My family is not really fond of cabbage but I am so I thought I would try this recipe. I thought it was a bland and very boring meal. I won't be making this again.
I took M&Mers advice & added the onion soup mix & Worchestershire sauce. I also added a few drops of hot sauce & some of Emeril's Essence to the top. It was yummy, & will definitely make the recipe again. Thanks!
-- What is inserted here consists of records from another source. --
(* ===== verification/Prelude.v ===== *)
(** * A verification of xv6 as in OSLab3

    The program is a small Unix for RISC-V: the teaching kernel xv6 (under
    src/kernel) with two additions, a scheduler with the policies round robin
    and multi-level feedback queues, and memory-mapped regions that processes
    can share; its user library and programs (src/user), and the program that
    makes the disk image (src/mkfs). This library translates the C code and the
    assembly into executable definitions and proves what makes the code
    correct, or what it does wrong.

    ** How code is modelled

    The kernel's global variables, physical memory included, are one record
    [kstate] ([State]); a C function is a definition in the monad [K] of
    state-changing code that returns ([Ret]), panics ([Panic]), gives up the
    processor in [sched] with the rest of its run as a continuation ([Swtch]),
    or exceeds the bound of a loop ([Fuel]). C integers are [Z] with the
    wrap-around of their width written out; structs are records, except where
    the code relies on their layout (page tables, trap frames, pipes, disk
    blocks), which is then byte memory. [while] loops are [loop], which allows
    2^64 rounds, more than any of the code's counters can take; the theorems
    show that the loops end far earlier. The recursion of [freewalk] has 64
    levels, page tables have 3. [kernel_pagetable], the symbols of the linker
    script ([Layout] in [Machine]) and the disk driver as its clients see it
    ([DiskDriver] in [Bio], discharged by [VirtioFacts]) are parameters.

    Spinlocks appear twice. [Spinlock] has the code of spinlock.c instruction
    by instruction on any number of harts, and proves mutual exclusion. The
    rest of the kernel uses the result: [acquire] and [release] are atomic, and
    what other harts and interrupts do is visible where the code gives up the
    lock that guards the data, in [sleep] and [sched]. There the theorems
    quantify over what the others may do (the relation [R] of [okay] in
    [Prelude]). [SleepWakeup] takes [sleep], [wakeup] and the scheduler apart
    again: their statements are interleaved on several harts.

    The theorems on waiting need only that the queues exist and that every
    process has a priority ([sched_ok]), which holds under both policies. The
    kernel as it is built uses round robin, under which processes are queued
    and never taken out; what needs the queues to hold exactly the runnable
    processes ([sched_inv]) is about the multi-level policy, and says so.

    The assembly files and start.c run on a hart ([Riscv]) with its registers,
    control registers and instructions; [main] runs on the kernel's state
    together with the registers of the UART and the disk ([Boot]). User
    programs are given the system calls they make through type classes whose
    laws say what the calls promise: [Unix], [Streams] and [Files] (reading and
    writing), [Procs] and [Descriptors] (fork, exec, pipe, dup), [Dirs] (the
    tree that ls walks), [Caring] (what init sees of its children), [Regions]
    and [Sharing] (mapped regions over fork: only the pages present are
    shared); every class has an instance with which the theorems are applied. There the end of a program, [exit], is the outcome
    [Panic], [fork] is given the code of the child, and an endless loop is given
    by the number of its rounds. Library functions on strings (ulib.c,
    umalloc.c) run on byte memory; programs have their strings as lists.

    ** Files

    [Prelude]: integers, the monad, loops and their proof rules, lists.
    [Machine]: riscv.h, memlayout.h, param.h, byte memory. [State]: proc.h,
    file.h, buf.h and the other structs, the kernel's state, locks as the other
    files use them, the tactic [krun] for symbolic execution.

    Memory. [CString]: string.c. [Kalloc]: kalloc.c. [Vm]: vm.c; [VmFacts]:
    well-formed page tables and the address space they denote; [VmUser]:
    growing, copying, freeing address spaces, copies to and from user memory;
    [VmKernel]: the page table of the kernel; [VmWitness]: a concrete address
    space.

    Processes. [Spinlock], [Sched] (the queues, [sched], [yield], [sleep],
    [wakeup] and [scheduler] of proc.c), [Sleeplock]: sleeplock.c,
    [SleepWakeup]: waiting on several harts, [Proc]: the
    rest of proc.c, [Exec]: exec.c, [Trap]: trap.c and plic.c, [TrapFacts]:
    time slices and system calls, [MmrFacts]: page faults and the rings of
    processes that share a region.

    Files. [Block]: fields of disk blocks, [Bio]: bio.c, [Store]: the cache as
    its clients see it, [Virtio]: virtio_disk.c, [VirtioFacts]: the driver with
    its device, [Log]: log.c, [LogFacts]: atomic commits and recovery, [Fs]:
    fs.c, [Trans]: one file-system call, [FsFacts]: blocks and inodes,
    [FileFacts]: contents of files, [WriteFacts]: writes that allocate, [Dir]: directories and paths, [FsWitness]:
    a small disk image, [Pipe]: pipe.c, [PipeFacts]: pipes as queues, [File]:
    file.c, [Sysfile]: sysfile.c.

    Console. [Printf]: printf.c and synchronous output, [Console]: uart.c and
    console.c, [Uio]: copies between kernel and process and the arguments of
    system calls, [Syscall]: sysproc.c and syscall.c.

    Machine and start. [Riscv]: the hart, [Asm]: trampoline.S, swtch.S,
    kernelvec.S and entry.S, [Start]: start.c, [FirstProc]: [userinit], [Boot]:
    main.c and the initialisation functions, [BootFacts]: what they establish,
    [Initcode]: initcode.S, [Path]: a system call from the stub in usys.S and
    back.

    User library and programs. [Ulib]: ulib.c, [Unix]: user/printf.c and the
    system calls, [Umalloc]: umalloc.c, [Uprogs]: cat.c, wc.c and echo.c, [Ls]:
    ls.c, [Grep]: grep.c, [ShParse]: the parser of sh.c, [ShFacts] and
    [ShGrammar]: its tokens and its grammar, [ShRun]: [runcmd], [Init]: init.c,
    [Utools]: the small tools, pstree.c and time.c among them, [ProdCons]:
    private.c and the programs that produce and consume. [Mkfs] and
    [MkfsImage]: mkfs.c and the image it makes.

    ** What is shown

    The log: a crash after any prefix of the disk writes of a commit recovers
    to all or none of the transaction; what [writei] wrote, from user or kernel
    memory, into blocks the file has or into blocks it allocates on the way, is
    on disk after the call, and so are the inode and the bitmap. The driver implements the transfer the cache assumes, through its
    descriptor ring, the interrupt and the scheduler. The cache returns the
    current contents of a block. The block allocator, inodes, files and
    directories do what their names say, in terms of the block contents a
    file-system call sees. Page tables: every routine against the address space
    as a function from pages to entries, every page accounted for. Spinlocks
    exclude; sleep and wakeup lose no wakeup in any interleaving of their
    statements; sleeplocks, pipes and [begin_op] work through any waiting. The scheduler serves its queues in order.
    Traps: system calls from the trap to the return, time slices, page faults
    in a mapped region. [printf] prints what its format says.

    From power on: [start] leaves machine mode with the timer running; hart 0
    runs every initialisation function to its end, its page table maps exactly
    the kernel's address space, and no other hart does anything before it is
    done; the first process runs initcode.S, which calls exec of /init; init
    makes and opens the console, starts a shell, waits for it among the orphans
    it reaps, and starts the next one. A system call,
    through stub, trampoline and kernel, changes its result register and (with
    the number) a7, and nothing else of the program's registers; a thread that
    switches away resumes with its registers.

    User space: [malloc] and [free] keep a sound heap and disjoint blocks, and
    what is freed is free memory again; the
    matcher of grep decides the language of its pattern, and grep prints exactly
    the lines that match; the parser of the shell ends on every line, gives every
    command of the grammar its tree for every spelling, and the command line
    starts the programs it names with exactly the descriptors it asks for; cat,
    wc, echo, ls, ps, pstree and rm write what they should; producers and
    consumers get the sum through a shared region that is touched before the
    fork and nothing through a private one. The image of mkfs holds the files it was given, as the kernel reads it.

    Bounds: recursion that is not structural has fuel, and the theorems show
    that it is enough: 4 * n + 4 calls for the parser on a line of n bytes, 65
    levels for the tree of 64 processes. The theorem on [kvmmake] needs 501
    free pages.

    Some theorems pin down what the code does wrong: page faults outside every
    region are retried for ever, priorities are never lowered, a time slice
    wraps below zero, a process queued twice is linked to itself, the ring of a
    shared region breaks at the second [fork], a shared region that is first
    touched after the fork is not shared (prodcons3).

    ** Not modelled

    The test programs (usertests.c, grind.c, forktest.c, stressfs.c, pstest.c,
    zombie.c, matmul.c), which exercise the kernel and promise nothing
    themselves; matmul.c computes with floating point. ramdisk.c is not built,
    and uses flags that struct buf does not have. temp.c is a note. Headers with
    prototypes only. Weak memory: the spinlock model is sequentially consistent,
    as the fences in the code intend; its count of nested [push_off] is not cut
    to 32 bits, since no hart holds 2^31 locks. The system calls that the user
    programs make are not run in the kernel model; the classes state what they
    promise, and idealise in two places: for the shell, which files can be
    opened and which programs can be run does not change during a command, and
    fork, pipe and wait do not fail ([Descriptors]). A hart that has come to the
    scheduler makes no more steps in the model of [main], which is about the
    order of initialisation. [Start] has the control registers that start.c
    writes; the general registers that compiled C uses as scratch are not in
    it. In [Asm] and [Path] the translation of the program's addresses is fixed
    for the time of a call. *)

From Stdlib Require Export ZArith Lia Bool List Permutation.
From stdpp Require Export base tactics list strings sets gmap.

#[global] Open Scope Z_scope.

(** ** Fixed-width integers

    A C integer is a [Z]; these functions write out the wrap-around of the
    type it is stored in (kernel/types.h). *)

Definition u8 (x : Z) : Z := x mod 2 ^ 8.
Definition u16 (x : Z) : Z := x mod 2 ^ 16.
Definition u32 (x : Z) : Z := x mod 2 ^ 32.
Definition u64 (x : Z) : Z := x mod 2 ^ 64.
Definition i32 (x : Z) : Z := (x + 2 ^ 31) mod 2 ^ 32 - 2 ^ 31.
Definition i16 (x : Z) : Z := (x + 2 ^ 15) mod 2 ^ 16 - 2 ^ 15.
Definition i8 (x : Z) : Z := (x + 2 ^ 7) mod 2 ^ 8 - 2 ^ 7.

(** ** Outcomes of kernel code

    A piece of kernel code run from a state either returns ([Ret]), calls
    [panic] and never returns ([Panic]), gives up the processor in [sched]
    and is later resumed in whatever state the other threads left
    ([Swtch]), or exceeds the bound put on a loop ([Fuel]). *)

Inductive outcome (S A : Type) : Type :=
| Ret (a : A) (s : S)
| Panic (msg : string) (s : S)
| Swtch (s : S) (k : S -> outcome S A)
| Fuel (s : S).
Arguments Ret {S A} a s.
Arguments Panic {S A} msg s.
Arguments Swtch {S A} s k.
Arguments Fuel {S A} s.

Definition M (S A : Type) : Type := S -> outcome S A.

Section Monad.
Context {S : Type}.

Definition ret {A} (a : A) : M S A := fun s => Ret a s.

Fixpoint bindO {A B} (o : outcome S A) (f : A -> S -> outcome S B) : outcome S B :=
  match o with
  | Ret a s => f a s
  | Panic msg s => Panic msg s
  | Swtch s k => Swtch s (fun s' => bindO (k s') f)
  | Fuel s => Fuel s
  end.

Definition bind {A B} (m : M S A) (f : A -> M S B) : M S B :=
  fun s => bindO (m s) f.

Definition panic {A} (msg : string) : M S A := fun s => Panic msg s.
Definition get : M S S := fun s => Ret s s.
Definition gets {A} (f : S -> A) : M S A := fun s => Ret (f s) s.
Definition modify (f : S -> S) : M S unit := fun s => Ret tt (f s).
Definition swtch : M S unit := fun s => Swtch s (fun s' => Ret tt s').
End Monad.

Declare Scope kernel_scope.
Delimit Scope kernel_scope with kernel.
#[global] Open Scope kernel_scope.

Notation "x <- m ;; f" := (bind m (fun x => f))
  (at level 20, m at level 99, f at level 200, only parsing) : kernel_scope.
Notation "' p <- m ;; f" := (bind m (fun p => f))
  (at level 20, p pattern, m at level 99, f at level 200, only parsing) : kernel_scope.
Notation "m ;;; f" := (bind m (fun _ => f))
  (at level 100, f at level 200, right associativity, only parsing) : kernel_scope.

Section Control.
Context {S : Type}.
This was a big hit at dinner. I ended up making it on the stove top instead of in the crock pot. And left the rice out of the dish. (I did serve it over steamed rice)This one is a keeper...especially for a winter comfort food. It does freeze well...and tastes even better reheated. Next time I may add a few cloves of garlic and use beef broth instead of the water. Thanks for a simple way to get that cabbage roll flavor!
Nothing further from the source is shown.